Fig. 5: Accelerated phase-field predictions.
figure 5

a Reconstructed microstructure from the LSTM-trained surrogate model using a phase-recovery algorithm. b Phase-field predictions using LSTM-trained surrogate model as an input. c Point-wise error between predicted and true microstructure evolution. d Cumulative probability distribution of the absolute relative error on characteristic microstructural feature size. e Comparison of radial average of the microstructure autocorrelation between predicted (red) and true (black) microstructure evolution.

Comparison with other machine-learning approaches

The comparison of the TSMARS- and LSTM-trained surrogate model highlights both the advantages and inconveniences of using the LSTM neural network as the primary machine-learning architecture to accelerate phase-field predictions (see Supplementary Note 3 for TSMARS results). The TSMARS-trained model, which is an autoregressive, time-series, forecasting technique, proved to be less accurate for extrapolating the evolution of the microstructure than the LSTM-trained model, and demonstrated a dramatic loss of accuracy as the number of predicted time frames increases, with predictions acceptable only for a couple of time frames beyond the number of training frames. The TSMARS model proved unsuitable for establishing our accelerated phase-field framework because it uses predictions from previous time frames to predict subsequent time frames, thus compounding minor errors as the number of time frames increases. The LSTM architecture does not have this problem, since it only uses the microstructure history from previous time steps and not predictions to forecast a time-shifted sequence of future microstructure evolution. However, the LSTM model is computationally more expensive to train than the TSMARS model. Our LSTM architecture required 96 hours of training using a single node with 2.1 GHz Intel Broadwell®E5-2695 v4 processors with 36 cores per node and 128 GB RAM per node, whereas the TSMARS model only required 214 seconds on a single node on the same high-performance computer. Therefore, given its accuracy for predicting the next frame and its inexpensive nature, the TSMARS-trained model may prove useful for data augmentation in cases where the desired prediction of the microstructure evolution is not far ahead in time.
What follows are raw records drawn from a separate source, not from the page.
(** C5.  [setProgressLabel] on an issue whose current labels are fetched
    as [current]: it makes exactly two calls, the fetch and then one write
    ([setLabels]) of the whole label set, which is [current] without the
    labels matching [^\d+%$], followed by the new percentage label; the
    labels that do not match are kept, in order.  With current labels
    ['50%', 'feature'] and the target 75 the write carries
    ['feature', '75%']. *)
Theorem setProgressLabel_write :
  forall (W : Type) (OK : Octokit W) (owner repo : string) (issue progress : Z)
         (token : string) (w w1 : W) (current : list string),
    listLabelsOnIssue owner repo issue token w = (Ok current, w1) ->
    exists (o : outcome unit) (w2 : W),
      setLabels owner repo issue
        (filter (fun l => negb (Js.matchesPercent l)) current
           ++ [(Js.numberToString progress ++ "%")%string])%list
        token w1 = (o, w2)
      /\ Eff.run (IssueRepo.setProgressLabel owner repo issue progress token)
           tt w
         = (o,
            Eff.mkSt w2
              [ EvListLabelsOnIssue owner repo issue token (Ok current);
                EvSetLabels owner repo issue
                  (filter (fun l => negb (Js.matchesPercent l)) current
                     ++ [(Js.numberToString progress ++ "%")%string])%list
                  token o ] tt)
      /\ length
           (filter Log.isSetLabels
              (Eff.events
                 (snd (Eff.run
                         (IssueRepo.setProgressLabel owner repo issue progress
                            token) tt w)))) = 1%nat.
Proof.
  intros W OK owner repo issue progress token w w1 current Hfetch.
  destruct (setLabels owner repo issue
              (filter (fun l => negb (Js.matchesPercent l)) current
                 ++ [(Js.numberToString progress ++ "%")%string])%list
              token w1) as [o w2] eqn:Hwrite.
  exists o, w2. split; [reflexivity|].
  assert (Hrun :
    Eff.run (IssueRepo.setProgressLabel owner repo issue progress token) tt w
    = (o, Eff.mkSt w2
            [ EvListLabelsOnIssue owner repo issue token (Ok current);
              EvSetLabels owner repo issue
                (filter (fun l => negb (Js.matchesPercent l)) current
                   ++ [(Js.numberToString progress ++ "%")%string])%list
                token o ] tt)).
  { unfold IssueRepo.setProgressLabel, Eff.run, Eff.bind, Eff.perform. cbn.
    rewrite Hfetch. cbn. rewrite Hwrite. reflexivity. }
  rewrite Hrun. split; reflexivity.
Qed.
(** C4: a status query answered with a status other than 200 neither
    ends the run nor decides its answer.  When query [m + 1] gets such
    a reply, the run goes on exactly like the loop with the [29 - m]
    attempts that are left: it has made [m + 1] queries, sleeps, and
    makes the next query if one is left (after the thirtieth it answers
    with the timeout). *)
Theorem failed_poll_skipped (m : nat) (st : Z) (js : outcome pyval) :
  m < 30 ->
  forallb (fun k => pending (reply_at R up generation_id k)) (seq 0 m) = true ->
  reply_at R up generation_id m = Ret (st, js) ->
  st <> 200%Z ->
  exists o ext,
    handle R up (Ret data)
    = (o, creation R prompt :: rounds R generation_id (S m) ++ ext)
    /\ queries (creation R prompt :: rounds R generation_id (S m)) = S m
    /\ handle R up (Ret data)
       = match poll R up (29 - m) generation_id idea
                 (creation R prompt :: rounds R generation_id (S m)) with
         | (Ret resp, tr') => (Ret resp, tr')
         | (Raise e, tr') => try_except (on_api_error R e) (on_error R) tr'
         end
    /\ (m < 29 -> exists ext', ext = poll_get R generation_id :: ext')
    /\ (m = 29 -> ext = [] /\ o = Ret timeout_response).
Proof.
  intros Hm Hpending Hreply Hst.
  assert (Hnext : forallb (fun k => pending (reply_at R up generation_id k))
                          (seq 0 (S m)) = true).
  { rewrite seq_S, forallb_app, Hpending. cbn [forallb Nat.add].
    rewrite Hreply. unfold pending.
    apply Z.eqb_neq in Hst. now rewrite Hst. }
  pose proof (handle_skipped (S m) ltac:(lia) Hnext) as Hrun.
  replace (30 - S m) with (29 - m) in Hrun by lia.
  assert (Hq : queries (creation R prompt :: rounds R generation_id (S m))
               = S m).
  { change (creation R prompt :: rounds R generation_id (S m))
      with ([creation R prompt] ++ rounds R generation_id (S m)).
    now rewrite queries_app, queries_rounds. }
  destruct (29 - m) as [|n] eqn:Hleft.
  - exists (Ret timeout_response), [].
    rewrite app_nil_r. repeat split; try assumption; try lia.
  - cbn [poll bind Monad_M] in Hrun.
    pose proof (poll_once_trace R up generation_id idea
                  (creation R prompt :: rounds R generation_id (S m))) as Ht.
    destruct (poll_once R up generation_id idea
                (creation R prompt :: rounds R generation_id (S m)))
      as [[[resp|]|e] tr1] eqn:Eonce; cbn [snd] in Ht; subst tr1.
    + exists (Ret resp), [poll_get R generation_id].
      split; [exact Hrun|]. split; [exact Hq|]. split.
      * rewrite Hrun. cbn [poll bind Monad_M]. now rewrite Eonce.
      * split; [intros _; now eexists | intros Hm'; lia].
    + cbn [emit] in Hrun.
      destruct (poll_trace R up generation_id idea n
                  (((creation R prompt :: rounds R generation_id (S m))
                      ++ [poll_get R generation_id]) ++ [EvSleep 1]))
        as [ext Hext].
      destruct (poll R up n generation_id idea _) as [[resp|e] tr2] eqn:Epoll;
        cbn [snd] in Hext; subst tr2.
      * exists (Ret resp), (poll_get R generation_id :: EvSleep 1 :: ext).
        split; [rewrite Hrun; f_equal; cbn [app];
                now rewrite <- !app_assoc|].
        split; [exact Hq|]. split.
        -- rewrite Hrun. cbn [poll bind Monad_M]. rewrite Eonce.
           cbn [emit]. now rewrite Epoll.
        -- split; [intros _; now eexists | intros Hm'; lia].
      * destruct (try_except (on_api_error R e) (on_error R) _)
          as [o tr3] eqn:Eh.
        assert (tr3 = ((creation R prompt :: rounds R generation_id (S m))
                         ++ [poll_get R generation_id]) ++ [EvSleep 1] ++ ext).
        { revert Eh. unfold try_except, on_api_error, on_error.
          cbn [bind ret Monad_M lift].
          destruct (py_print R (api_error_line R e)).
          - intros H. injection H as _ <-. now rewrite <- !app_assoc.
          - destruct (py_print R (detailed_error_line R e0));
              intros H; injection H as _ <-; now rewrite <- !app_assoc. }
        subst tr3.
        exists o, (poll_get R generation_id :: EvSleep 1 :: ext).
        split; [rewrite Hrun; f_equal; cbn [app];
                now rewrite <- !app_assoc|].
        split; [exact Hq|]. split.
        -- rewrite Hrun. cbn [poll bind Monad_M]. rewrite Eonce.
           cbn [emit]. rewrite Epoll. exact (eq_sym Eh).
        -- split; [intros _; now eexists | intros Hm'; lia].
    + destruct (try_except (on_api_error R e) (on_error R) _)
        as [o tr3] eqn:Eh.
      assert (tr3 = (creation R prompt :: rounds R generation_id (S m))
                      ++ [poll_get R generation_id]).
      { revert Eh. unfold try_except, on_api_error, on_error.
        cbn [bind ret Monad_M lift].
        destruct (py_print R (api_error_line R e)).
        - intros H. now injection H as _ <-.
        - destruct (py_print R (detailed_error_line R e0));
            intros H; now injection H as _ <-. }
      subst tr3.
      exists o, [poll_get R generation_id].
      split; [exact Hrun|]. split; [exact Hq|]. split.
      * rewrite Hrun. cbn [poll bind Monad_M]. rewrite Eonce.
        exact (eq_sym Eh).
      * split; [intros _; now eexists | intros Hm'; lia].
Qed.
Lemma output_path_derivation_witness :
  pathlib.suffix (pathlib.parse "/a/b/v1.2.mp3") <> ""
  /\ exists p' : pathlib.Path,
       pathlib.with_suffix (pathlib.parse "/a/b/v1.2.mp3") ".lrc" = Ret p'
       /\ pathlib.root p' = "/"
       /\ pathlib.parent p' = pathlib.parse "/a/b"
       /\ pathlib.stem p' = pathlib.stem (pathlib.parse "/a/b/v1.2.mp3")
       /\ pathlib.suffix p' = ".lrc"
       /\ pathlib.name p' = pathlib.stem (pathlib.parse "/a/b/v1.2.mp3") ++ ".lrc"
       /\ "v1.2.mp3" = pathlib.stem (pathlib.parse "/a/b/v1.2.mp3")
                       ++ pathlib.suffix (pathlib.parse "/a/b/v1.2.mp3").
Proof.
  assert (Hne : pathlib.suffix (pathlib.parse "/a/b/v1.2.mp3") <> "")
    by (vm_compute; discriminate).
  split; [exact Hne | ].
  exact (proj1 output_path_derivation (pathlib.parse "/a/b/v1.2.mp3") Hne).
Defined.

(** C3 as stated fails for [get_output_filename]: the directory is not
    kept. *)
Lemma get_output_filename_loses_directory :
  get_output_filename "/a/b/song.mp3" = "song.lrc"
  /\ get_output_filename "/a/b/song.mp3" <> "/a/b/song.lrc".
Proof.
  split; [reflexivity | vm_compute; discriminate].
Qed.

(** ** The claims about the batch walker *)

Section BatchClaims.

Context {World : Type} `{Host World}.

(** C8. Skip policy: with [skip_existing] set, a task whose destination
    exists is skipped on that ground alone: [process_file] returns [False],
    [skipped_count] goes up by one, the other two counters and the world
    stay as they are, and the only thing that happens is the line that
    reports the skip; in particular the engine is not called. *)
Theorem skip_policy (st : St World) (audio_path lrc_path : pathlib.Path)
    (language : option string) (beam_size : Z) (vad_filter : bool) :
  path_exists (world st) lrc_path = Ret true ->
  exists st' : St World,
    process_file audio_path lrc_path language beam_size vad_filter true st
    = (st', Ret false)
    /\ skipped_count (self st') = skipped_count (self st) + 1
    /\ processed_count (self st') = processed_count (self st)
    /\ error_count (self st') = error_count (self st)
    /\ world st' = world st
    /\ trace st' = (trace st ++ [SkipExisting lrc_path])%list.
Proof.
  intros Hex. exists (after_skip st lrc_path). split.
  - apply process_file_skip. exact Hex.
  - repeat split.
Qed.
(** ** The [POST /embed] handler, end to end *)

(** The handler on a loaded instance and a non-empty batch: one invocation
    with batch size 32 and normalisation on, and an outcome read off the
    model's answer. *)
Lemma embed_texts_loaded :
  forall (em : EmbeddingModel) (m : SentenceTransformer)
         (request : EmbedRequest) (w : World),
    model em = Some m ->
    texts request <> [] ->
    exists prefix,
      (prefix = "" \/ prefix = "passage: " \/ prefix = "query: ") /\
      (forall v, fst (_apply_role_prefix (texts request) (role request) v)
                 = Returned (map (fun text => prefix ++ text)
                               (texts request))) /\
      encode_calls (snd (embed_texts (Some em) request w))
      = (encode_calls w ++
         [{| call_sentences := map (fun text => (prefix ++ text)%string)
                                 (texts request);
             call_batch_size := 32;
             call_normalize_embeddings := true |}])%list /\
      fst (embed_texts (Some em) request w)
      = match encode m (map (fun text => prefix ++ text) (texts request))
                32 true with
        | Returned rows => Returned {| vectors := rows |}
        | Raised e =>
            Raised {| status_code := 500;
                      detail := "Embedding generation failed: "
                                ++ "Embedding generation failed: "
                                ++ str e |}
        end.
Proof.
  intros em m request w Hm Hne.
  destruct (texts request) as [|t ts] eqn:Ht; [contradiction|].
  destruct (apply_role_prefix_shape (t :: ts) (role request) w)
    as (prefix & Hwhich & Hshape).
  exists prefix. split; [exact Hwhich|].
  unfold embed_texts. rewrite Ht. cbn [not_list call_generate_embeddings].
  unfold try_except, bind, log, ret, raise. cbv beta.
  match goal with
  | |- context [generate_embeddings em (t :: ts) ?r ?b ?n ?v] =>
      destruct (generate_embeddings_loaded em m t ts r b n v Hm)
        as (p & w' & Hp & Hcalls & E); rewrite E
  end.
  assert (p = map (fun text => prefix ++ text) (t :: ts)) as ->
    by (specialize (Hp w); congruence).
  split; [exact Hp|].
  cbn [encode_calls] in Hcalls.
  destruct (encode m (map (fun text => prefix ++ text) (t :: ts)) 32 true)
    as [rows|e]; cbn [fst snd encode_calls log_records];
    rewrite Hcalls; split; reflexivity.
Qed.

(** The handler when no loaded instance is there: a 500 that names the
    reason, and no invocation. *)
Lemma embed_texts_not_ready :
  forall (embedding_model : option EmbeddingModel)
         (request : EmbedRequest) (w : World),
    texts request <> [] ->
    (forall em, embedding_model = Some em -> is_ready em = false) ->
    encode_calls (snd (embed_texts embedding_model request w))
    = encode_calls w /\
    fst (embed_texts embedding_model request w)
    = Raised
        {| status_code := 500;
           detail :=
             "Embedding generation failed: "
             ++ match embedding_model with
                | None => "'NoneType' object has no attribute "
                          ++ "'generate_embeddings'"
                | Some _ => "Model not loaded. Call _load_model() first."
                end |}.
Proof.
  intros embedding_model request w Hne Hnot.
  destruct (texts request) as [|t ts] eqn:Ht; [contradiction|].
  unfold embed_texts. rewrite Ht. cbn [not_list].
  destruct embedding_model as [em|]; cbn [call_generate_embeddings].
  - unfold generate_embeddings. rewrite (Hnot em eq_refl).
    split; reflexivity.
  - split; reflexivity.
Qed.
(** The loop of [list] keeps, in order, the names the pattern matches. *)
Lemma matching_loop (match_ : string) (names : list string) :
  compiles_on match_ names = true ->
  forall (acc : list string) (w : world H),
  exists w',
    for_each names
      (fun matching_list domain =>
         do! log DEBUG "Checking if match: {0} to {1}"
                 [AStr match_; AStr domain] in
         let! found := matches match_ domain in
         if found then
           do! log DEBUG "Adding {0} to list" [AStr domain] in
           ret (matching_list ++ [domain])
         else ret matching_list)
      acc w
    = (Ret (acc ++ List.filter (is_match match_) names), w')
    /\ hyp w' = hyp w.
Proof.
  induction names as [|name names IH]; intros Hok acc w.
  - exists w. cbn. rewrite app_nil_r. split; reflexivity.
  - cbn [compiles_on forallb] in Hok. apply andb_true_iff in Hok.
    destruct Hok as [Hname Hrest].
    cbn [for_each List.filter]. unfold is_match at 1.
    rewrite !bind_assoc. rewrite (bind_run _ _ _ _ _ (log_run _ _ _ _)).
    rewrite !bind_assoc.
    destruct (re_search match_ name (Z.lor (Z.lor re_I re_S) re_M))
      as [[|]|e] eqn:Hsearch; [| |discriminate].
    + rewrite (bind_run _ _ _ _ _ (matches_run (World _ _) _ _ _ Hsearch)).
      rewrite !bind_assoc.
      rewrite (bind_run _ _ _ _ _ (log_run _ _ _ _)). rewrite bind_ret.
      destruct (IH Hrest (acc ++ [name]) (World (hyp w)
        ((logs w ++ [Log DEBUG "Checking if match: {0} to {1}"
                         [AStr match_; AStr name]])
         ++ [Log DEBUG "Adding {0} to list" [AStr name]])))
        as (w' & E & Hh).
      exists w'. split; [|exact Hh].
      etransitivity; [exact E|]. rewrite <- app_assoc. reflexivity.
    + rewrite (bind_run _ _ _ _ _ (matches_run (World _ _) _ _ _ Hsearch)).
      rewrite bind_ret.
      apply (IH Hrest acc (World (hyp w)
        (logs w ++ [Log DEBUG "Checking if match: {0} to {1}"
                        [AStr match_; AStr name]]))).
Qed.








(** [list] with a state it knows: the flags are computed and the
    listing is announced before [_list_vms] runs. *)
Lemma list_unfold (w : world H) match_ state code :
  state_code state = Some code ->
  list' match_ state w
  = (let! vm_list := _list_vms code in
     match vm_list with
     | VBool false =>
         do! log DEBUG "Could not get the VM list" [] in
         ret (VBool false)
     | VList vm_list =>
         do! log DEBUG "Looking for matches in: {0}" [ANames vm_list] in
         let! matching_list :=
           for_each vm_list
             (fun matching_list domain =>
                do! log DEBUG "Checking if match: {0} to {1}"
                        [AStr match_; AStr domain] in
                let! found := matches match_ domain in
                if found then
                  do! log DEBUG "Adding {0} to list" [AStr domain] in
                  ret (matching_list ++ [domain])
                else ret matching_list)
             [] in
         ret (VList matching_list)
     | _ => raise TypeError
     end)
      (World (hyp w) (logs w ++ [Log INFO "Listing {0} VMs" [AStr state]])).
Proof.
  intros Hcode. unfold list', state_code in *.
  destruct (String.eqb state "all");
    [|destruct (String.eqb state "running");
      [|destruct (String.eqb state "shutdown"); [|discriminate]]];
    injection Hcode as <-; reflexivity.
Qed.











End VirshFacts.

(* ===================================================================== *)
(** * The stated properties of [src/virsh.py]                             *)
(* ===================================================================== *)

Section VirshClaims.
Import Virsh Notions.
Context {H : Type} {lv : Libvirt H} {re : ReLib}.

(** C2. When [_list_vms] has listed the names [names] and the pattern
    compiles, [list] returns exactly the names that the pattern matches
    (searched with [re.I | re.S | re.M]), in the order of [names]; the
    library is not called again. *)
Theorem list_returns_matching_names (w w1 : world H) match_ state code
    (names : list string) :
  state_code state = Some code ->
  _list_vms code
    (World (hyp w) (logs w ++ [Log INFO "Listing {0} VMs" [AStr state]]))
  = (Ret (VList names), w1) ->
  compiles_on match_ names = true ->
  exists w2,
    list' match_ state w
    = (Ret (VList (List.filter (is_match match_) names)), w2)
    /\ hyp w2 = hyp w1.
Proof.
  intros Hcode Hnames Hok. rewrite (list_unfold w match_ state code Hcode).
  rewrite (bind_run _ _ _ _ _ Hnames).
  rewrite (bind_run _ _ _ _ _ (log_run _ _ _ _)).
  match goal with
  | |- context [bind (for_each _ _ _) _ ?W] =>
      destruct (matching_loop match_ names Hok [] W) as (w2 & Hloop & Hh)
  end.
  rewrite (bind_run _ _ _ _ _ Hloop). exists w2. split; [reflexivity|].
  exact Hh.
Qed.


End VirshClaims.

(** ** The properties at concrete inputs *)

Section VirshRuns.
Import Virsh Notions Sample.
Lemma Next_inside (s : Iterator) :
  -1 <= index s -> Z.of_nat (length (m s)) <= GoInt.maxInt ->
  Next s =
    if index s <? Z.of_nat (length (m s))
    then (index s + 1 <? Z.of_nat (length (m s)), mkIterator (m s) (opts s) (index s + 1))
    else (false, s).
Proof.
  intros Hlo Hlen. unfold Next.
  destruct (Z.ltb_spec (index s) (Z.of_nat (length (m s)))) as [Hlt|Hge].
  - rewrite wrap_small by (unfold GoInt.minInt, GoInt.maxInt in *; lia). done.
  - destruct (Z.ltb_spec (index s) (Z.of_nat (length (m s)))); [lia|done].
Qed.

Lemma advance_state (elems : list MapElement) (o : Z) (k : nat) :
  Z.of_nat (length elems) <= GoInt.maxInt ->
  advance k (NewIterator elems o) =
    mkIterator elems o (Z.of_nat (k `min` S (length elems)) - 1).
Proof.
  intros Hlen.
  assert (H : forall k i, -1 <= i <= Z.of_nat (length elems) ->
            advance k (mkIterator elems o i) =
            mkIterator elems o (Z.min (i + Z.of_nat k) (Z.of_nat (length elems)))).
  { clear k. induction k as [|k IH]; intros i Hi.
    - cbn. f_equal. lia.
    - cbn [advance]. rewrite Next_inside by (cbn; lia). cbn [m index opts].
      destruct (Z.ltb_spec i (Z.of_nat (length elems))).
      + cbn [snd]. rewrite IH by lia. f_equal. lia.
      + cbn [snd]. rewrite IH by lia. f_equal. lia. }
  unfold NewIterator. rewrite H by lia. f_equal. lia.
Qed.

(** X15. Of the calls of [Next] on a fresh iterator over [n] entries the first
    [n] return true, each having moved the iterator on to the next entry,
    and every later call returns false and moves nothing. *)
Theorem Next_protocol (elems : list MapElement) (o : Z) (k : nat) :
  Z.of_nat (length elems) <= GoInt.maxInt ->
  let s := advance k (NewIterator elems o) in
  m s = elems /\ opts s = o /\
  index s = Z.of_nat (k `min` S (length elems)) - 1 /\
  (Next s).1 = bool_decide (k < length elems)%nat /\
  ((length elems <= k)%nat -> (Next s).2 = mkIterator elems o (Z.of_nat (length elems))).
Proof.
  intros Hlen s. unfold s. rewrite advance_state by done.
  cbn [m opts index]. split; [done|]. split; [done|]. split; [done|].
  rewrite Next_inside by (cbn; lia). cbn [m opts index].
  destruct (Z.ltb_spec (Z.of_nat (k `min` S (length elems)) - 1) (Z.of_nat (length elems)))
    as [Hlt|Hge]; cbn [fst snd].
  - split.
    + case_bool_decide; [apply Z.ltb_lt|apply Z.ltb_ge]; lia.
    + intros Hk. f_equal. lia.
  - split.
    + case_bool_decide; [lia|done].
    + intros Hk. f_equal. lia.
Qed.

Lemma collect_from (elems : list MapElement) (o : Z) (vs : list Item) :
  Z.of_nat (length elems) <= GoInt.maxInt ->
  length vs = length elems ->
  (forall i v, vs !! i = Some v -> Value (mkIterator elems o (Z.of_nat i)) = Ok v) ->
  forall (n : nat) (i : nat) (fuel : nat),
    (i + n = length elems)%nat -> (n < fuel)%nat ->
    collect fuel (mkIterator elems o (Z.of_nat i - 1)) = Some (Ok (drop i vs)).
Proof.
  intros Hlen Hvs Hval. induction n as [|n IH]; intros i fuel Hi Hfuel.
  - destruct fuel as [|fuel]; [lia|]. cbn [StorageFind.collect].
    rewrite Next_inside by (cbn; lia). cbn [m opts index].
    destruct (Z.ltb_spec (Z.of_nat i - 1) (Z.of_nat (length elems))); [|lia].
    destruct (Z.ltb_spec (Z.of_nat i - 1 + 1) (Z.of_nat (length elems))); [lia|].
    by rewrite drop_ge by lia.
  - destruct fuel as [|fuel]; [lia|]. cbn [StorageFind.collect].
    rewrite Next_inside by (cbn; lia). cbn [m opts index].
    destruct (Z.ltb_spec (Z.of_nat i - 1) (Z.of_nat (length elems))); [|lia].
    destruct (Z.ltb_spec (Z.of_nat i - 1 + 1) (Z.of_nat (length elems))); [|lia].
    destruct (lookup_lt_is_Some_2 vs i) as [v Hv]; [lia|].
    replace (Z.of_nat i - 1 + 1) with (Z.of_nat i) by lia.
    rewrite (Hval i v Hv).
    replace (Z.of_nat i) with (Z.of_nat (S i) - 1) by lia.
    rewrite (IH (S i) fuel) by lia.
    by rewrite (drop_S vs v i Hv).
Qed.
Beyond spinodal decomposition

There are several extensions to the present framework that can be implemented in order to improve the accuracy and acceleration performances. These improvements are related to (i) the dimensionality reduction of the microstructure evolution problem, (ii) the history-dependent machine-learning approach that can be used as an “engine” to accelerate predictions, and (iii) the extension to multi-phase, multi-field microstructure evolution problems. The first topic is related to improve the accuracy of the low-dimensional representation of the microstructure evolution in order to better capture nonlinearities, non-convexities of the free energy representative of the system. The second and third topics are related to replace the LSTM “engine” with another approach that can either improve accuracy, reduce the required amount of training data, or enable extrapolation over a greater number of frames. As we move forward, we anticipate that these extensions will enable better predictions and capture more complex microstructure evolution phenomena beyond the case study presented here.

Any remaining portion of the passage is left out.